Cuts in movies, and their impact on memory - noheartanthony
http://scienceblogs.com/cognitivedaily/2009/07/cuts_in_movies_and_their_impac_1.php
======
TrevorJ
I wonder if this has something to do with the way our brain handles ocular
saccades. ( The rapid eye movement we go through when scanning a room,
changing the direction of our gaze. More info here:
<http://en.wikipedia.org/wiki/Saccade>)

The brain 'cuts out' our conscious vision during these rapid eye movements.
just look around the room at several different objects quickly by moving only
your eyes.
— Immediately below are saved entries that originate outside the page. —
Class ClientLaws (c : RESTClient) (dyn : DynamicClient) := {
  (* two texts of one JSON value *)
  json_equiv :: Equiv bytes;
  json_U_text b u : json_Unmarshal_U b = Ok u → ∃ b', json_Marshal_U u = Ok b' ∧ b' ≡ b;
  json_UList_text b u : json_Unmarshal_UList b = Ok u → ∃ b', json_Marshal_UList u = Ok b' ∧ b' ≡ b;
  json_Unmarshal_Policy_proper :: Proper ((≡) ==> (=)) json_Unmarshal_Policy;
  json_Unmarshal_PolicyList_proper :: Proper ((≡) ==> (=)) json_Unmarshal_PolicyList;
  rest_Do_proper rq :: Proper ((≡) ==> (=) ==> (=)) (λ b s, rest_Do c (with_body rq (body_Bytes b)) s);
  (* a typed object is sent as JSON with its kind, or not at all *)
  codec_Encode p :
    (∃ b u, json_Marshal_Policy (SetGroupVersionKind policy_GVK p) = Ok b ∧ json_Unmarshal_U b = Ok u ∧
            ∀ rq s, rest_Do c (with_body rq (body_Object p)) s = rest_Do c (with_body rq (body_Bytes b)) s) ∨
    (∃ e, json_Marshal_Policy (SetGroupVersionKind policy_GVK p) = Err e ∧
          ∀ rq s, ∃ e', rest_Do c (with_body rq (body_Object p)) s = (s, Err e'));
  answers_decode rq s s' b : single rq → rest_Do c rq s = (s', Ok b) →
    decodes_alike clear_TypeMeta codec_Into json_Unmarshal_Policy json_Unmarshal_U b;
  answers_list rq s s' b : rq_Verb rq = GET → rq_Name rq = None → rest_Do c rq s = (s', Ok b) →
    decodes_alike id codec_IntoList json_Unmarshal_PolicyList json_Unmarshal_UList b;
  (* the requests of the dynamic client *)
  dyn_Create_sends u b o s : json_Marshal_U u = Ok b →
    dyn_Create dyn policy_GVR u o s = dyn_send c
      (mkRequest POST "clusterimagepolicies" None [] (params_Create o) 0 (body_Bytes b)) s;
  dyn_Update_sends p u b o s : valid_name (p_Name p) = true → to_unstructured p = Ok u →
    json_Marshal_U u = Ok b →
    dyn_Update dyn policy_GVR u o s = dyn_send c
      (mkRequest PUT "clusterimagepolicies" (Some (p_Name p)) [] (params_Update o) 0 (body_Bytes b)) s;
  dyn_Get_sends name o s : valid_name name = true →
    dyn_Get dyn policy_GVR name o s = dyn_send c
      (mkRequest GET "clusterimagepolicies" (Some name) [] (params_Get o) 0 body_None) s;
  dyn_List_sends o s :
    dyn_List dyn policy_GVR o s = (rest_Do c
      (mkRequest GET "clusterimagepolicies" None [] (params_List o) 0 body_None)
      ≫= λ b, lift (json_Unmarshal_UList b)) s;
  dyn_Delete_sends name o s : valid_name name = true →
    dyn_Delete dyn policy_GVR name o s = (rest_Do c
      (mkRequest DELETE "clusterimagepolicies" (Some name) [] params_None 0 (body_Delete o))
      ≫= λ _, mret ()) s;
  dyn_DeleteCollection_sends o lo s :
    dyn_DeleteCollection dyn policy_GVR o lo s = (rest_Do c
      (mkRequest DELETE "clusterimagepolicies" None [] (params_List lo) 0 (body_Delete o))
      ≫= λ _, mret ()) s;
  dyn_Patch_sends name pt data o subs s : valid_name name = true →
    dyn_Patch dyn policy_GVR name pt data o subs s = dyn_send c
      (mkRequest (PATCH pt) "clusterimagepolicies" (Some name) subs (params_Patch o) 0 (body_Bytes data)) s }.

(** ** The dynamic client stands for the typed one *)

(** From states that differ at most in the kind written in the caller's object,
    the two operations leave the server in one state, such states again, and
    related outcomes. *)
Definition agrees {A B} (sim : A → B → Prop) (m1 : M ClientWorld A) (m2 : M ClientWorld B) : Prop :=
  ∀ w1 w2, cw_Server w1 = cw_Server w2 → clear_TypeMeta (cw_In w1) = clear_TypeMeta (cw_In w2) →
    cw_Server (fst (m1 w1)) = cw_Server (fst (m2 w2)) ∧
    clear_TypeMeta (cw_In (fst (m1 w1))) = clear_TypeMeta (cw_In (fst (m2 w2))) ∧
    same_outcome sim (snd (m1 w1)) (snd (m2 w2)).

Definition same_policy (p q : Policy) : Prop := p = clear_TypeMeta q.

Section agreement.
Context (c : RESTClient) (dyn : DynamicClient) `{L : !ClientLaws c dyn}.

(** Decoding an answer: with the codec, or through the unstructured object. *)
Lemma decoded_alike {A U} clear (into unmarshal : bytes → res A) (unmarshal_U : bytes → res U) marshal_U b :
  (∀ b u, unmarshal_U b = Ok u → ∃ b', marshal_U u = Ok b' ∧ b' ≡ b) →
  Proper ((≡) ==> (=)) unmarshal →
  decodes_alike clear into unmarshal unmarshal_U b →
  same_outcome (λ p q, p = clear q) (into b) (unmarshal_U b ≫= convert marshal_U unmarshal).
Proof.
  intros Htext Hp [(a & u & -> & Ha & Hu)|(e & e' & -> & ->)]; [|done].
  rewrite Hu. destruct (Htext _ _ Hu) as (b' & Hb' & Heq). cbn. unfold convert. rewrite Hb'. cbn.
  by rewrite (Hp _ _ Heq), Ha.
Qed.

(** A request for which both clients decode the answer. *)
Lemma agrees_decode {A U} clear (into unmarshal : bytes → res A) (unmarshal_U : bytes → res U) marshal_U
    (m : M Server bytes) (d : M Server U) w1 w2 :
  (∀ b u, unmarshal_U b = Ok u → ∃ b', marshal_U u = Ok b' ∧ b' ≡ b) →
  Proper ((≡) ==> (=)) unmarshal →
  (∀ s s' b, m s = (s', Ok b) → decodes_alike clear into unmarshal unmarshal_U b) →
  d (cw_Server w2) = (m ≫= λ b, lift (unmarshal_U b)) (cw_Server w2) →
  cw_Server w1 = cw_Server w2 → clear_TypeMeta (cw_In w1) = clear_TypeMeta (cw_In w2) →
  let o1 := (b ← on_server m; lift (into b)) w1 in
  let o2 := (u ← on_server d; lift (convert marshal_U unmarshal u)) w2 in
  cw_Server (fst o1) = cw_Server (fst o2) ∧
  clear_TypeMeta (cw_In (fst o1)) = clear_TypeMeta (cw_In (fst o2)) ∧
  same_outcome (λ p q, p = clear q) (snd o1) (snd o2).
Proof.
  intros Htext Hp Hdec Hd Hs Hin. unfold mbind, M_bind, on_server. cbn.
  rewrite Hd, Hs. unfold mbind, M_bind, lift.
  destruct (m (cw_Server w2)) as [s' [b|e|x]] eqn:Hm; cbn; [|done..].
  pose proof (decoded_alike clear into unmarshal unmarshal_U marshal_U b Htext Hp (Hdec _ _ _ Hm)) as Ho.
  destruct (unmarshal_U b); cbn in *; auto.
Qed.

Lemma SetGVK_clear k p q : clear_TypeMeta p = clear_TypeMeta q → SetGroupVersionKind k p = SetGroupVersionKind k q.
Proof. destruct p, q; cbn. by intros [= -> -> -> ->]. Qed.
Lemma p_Name_clear p q : clear_TypeMeta p = clear_TypeMeta q → p_Name p = p_Name q.
Proof. destruct p, q; cbn. by intros [= -> -> -> ->]. Qed.
Lemma with_body_single rq b : single rq → single (with_body rq b).
Proof. by destruct rq. Qed.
You will discover an almost complete lack of visual information
between points A and B. You would expect to see a blur of movement for a
fraction of a second while your eye moves to the new target, but your brain
edits this out.

It seems at if a cut during a film could be roughly equivalent - I wonder if
some of the information directly preceding or following the hard cut gets
edited out by your head becasue it perceives it as a visual anomaly or
artifact, much the same as during a saccade?

To another point in the article- edits in film aren't (or shouldn't be) used
primarily to keep the viewers interest. During a narrative, a cut should is
made to bring context or to move the story forward. This was the way editing
was first introduced in fact. Cutting for cutting's sake isn't generally
considered good editing.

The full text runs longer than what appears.